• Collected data
# # #

(** A call that fails on every attempt: [n] attempts are left. *)
Lemma retry_loop_all_fail (err : W -> E) maxRetries delay :
  (forall w, fst (apiCall w) = Throw (err w)) ->
  forall n fuel i w tr,
    maxRetries - i = Z.of_nat (S n) ->
    (S n <= fuel)%nat ->
    Retry.retry_loop apiCall fuel maxRetries delay i w tr
    = Some (Retry.mkOutcome
              (Throw (err (Retry.world_after apiCall n w)))
              (snd (apiCall (Retry.world_after apiCall n w)))
              (tr ++ Retry.linear_backoff (S n) delay (i + 1))).
Proof.
  intros Hfail. induction n as [|n IH]; intros fuel i w tr Hi Hfuel;
    (destruct fuel as [|fuel]; [lia|]); simpl Retry.retry_loop.
  - replace (i <? maxRetries) with true by (symmetry; apply Z.ltb_lt; lia).
    pose proof (Hfail w) as Hw.
    destruct (apiCall w) as [[a|e] w'] eqn:Hcall; simpl in Hw; [discriminate|].
    replace (i =? maxRetries - 1) with true by (symmetry; apply Z.eqb_eq; lia).
    unfold Retry.world_after. simpl. rewrite Hcall. simpl.
    now inversion Hw.
  - replace (i <? maxRetries) with true by (symmetry; apply Z.ltb_lt; lia).
    pose proof (Hfail w) as Hw.
    destruct (apiCall w) as [[a|e] w'] eqn:Hcall; simpl in Hw; [discriminate|].
    replace (i =? maxRetries - 1) with false by (symmetry; apply Z.eqb_neq; lia).
    rewrite (IH fuel (i + 1) w') by lia.
    unfold Retry.world_after. rewrite (Nat.iter_succ_r n). rewrite Hcall. simpl snd.
    rewrite <- app_assoc. reflexivity.
Qed.

(** A call that fails on each of the [S n] attempts that are left, in
    the worlds these attempts run in. *)
Lemma retry_loop_fails_reached maxRetries delay :
  forall n fuel i w tr,
    maxRetries - i = Z.of_nat (S n) ->
    (S n <= fuel)%nat ->
    (forall k, (k <= n)%nat ->
       exists e, fst (apiCall (Retry.world_after apiCall k w)) = Throw e) ->
    exists e,
      fst (apiCall (Retry.world_after apiCall n w)) = Throw e
      /\ Retry.retry_loop apiCall fuel maxRetries delay i w tr
         = Some (Retry.mkOutcome (Throw e)
                   (snd (apiCall (Retry.world_after apiCall n w)))
                   (tr ++ Retry.linear_backoff (S n) delay (i + 1))).
Proof.
  induction n as [|n IH]; intros fuel i w tr Hi Hfuel Hfail;
    (destruct fuel as [|fuel]; [lia|]); simpl Retry.retry_loop.
  - replace (i <? maxRetries) with true by (symmetry; apply Z.ltb_lt; lia).
    destruct (Hfail 0%nat) as [e He]; [lia|].
    unfold Retry.world_after in *. simpl in *.
    destruct (apiCall w) as [[a|e'] w'] eqn:Hcall; simpl in He; [discriminate|].
    injection He as ->.
    replace (i =? maxRetries - 1) with true by (symmetry; apply Z.eqb_eq; lia).
    exists e. split; reflexivity.
  - replace (i <? maxRetries) with true by (symmetry; apply Z.ltb_lt; lia).
    destruct (Hfail 0%nat) as [e0 He0]; [lia|].
    unfold Retry.world_after in He0. simpl in He0.
    destruct (apiCall w) as [[a|e'] w'] eqn:Hcall; simpl in He0; [discriminate|].
    replace (i =? maxRetries - 1) with false by (symmetry; apply Z.eqb_neq; lia).
    assert (Hshift : forall k, Retry.world_after apiCall (S k) w
                               = Retry.world_after apiCall k w').
    { intros k. unfold Retry.world_after. rewrite Nat.iter_succ_r. now rewrite Hcall. }
    destruct (IH fuel (i + 1) w'
                (tr ++ [Retry.Called; Retry.Waited (delay * (i + 1))]))
      as (e & He & Hrun); [lia | lia | |].
    + intros k Hk. rewrite <- Hshift. apply Hfail. lia.
    + exists e. rewrite Hshift. split; [exact He|].
      rewrite Hrun, <- app_assoc. reflexivity.
Qed.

# # #

• THE TASK
Every line above that includes the word "rewrite" should be listed.

• EXERCISE ANSWER
    unfold Retry.world_after. simpl. rewrite Hcall. simpl.
    rewrite (IH fuel (i + 1) w') by lia.
    unfold Retry.world_after. rewrite (Nat.iter_succ_r n). rewrite Hcall. simpl snd.
    rewrite <- app_assoc. reflexivity.
    { intros k. unfold Retry.world_after. rewrite Nat.iter_succ_r. now rewrite Hcall. }
    + intros k Hk. rewrite <- Hshift. apply Hfail. lia.
    + exists e. rewrite Hshift. split; [exact He|].
      rewrite Hrun, <- app_assoc. reflexivity.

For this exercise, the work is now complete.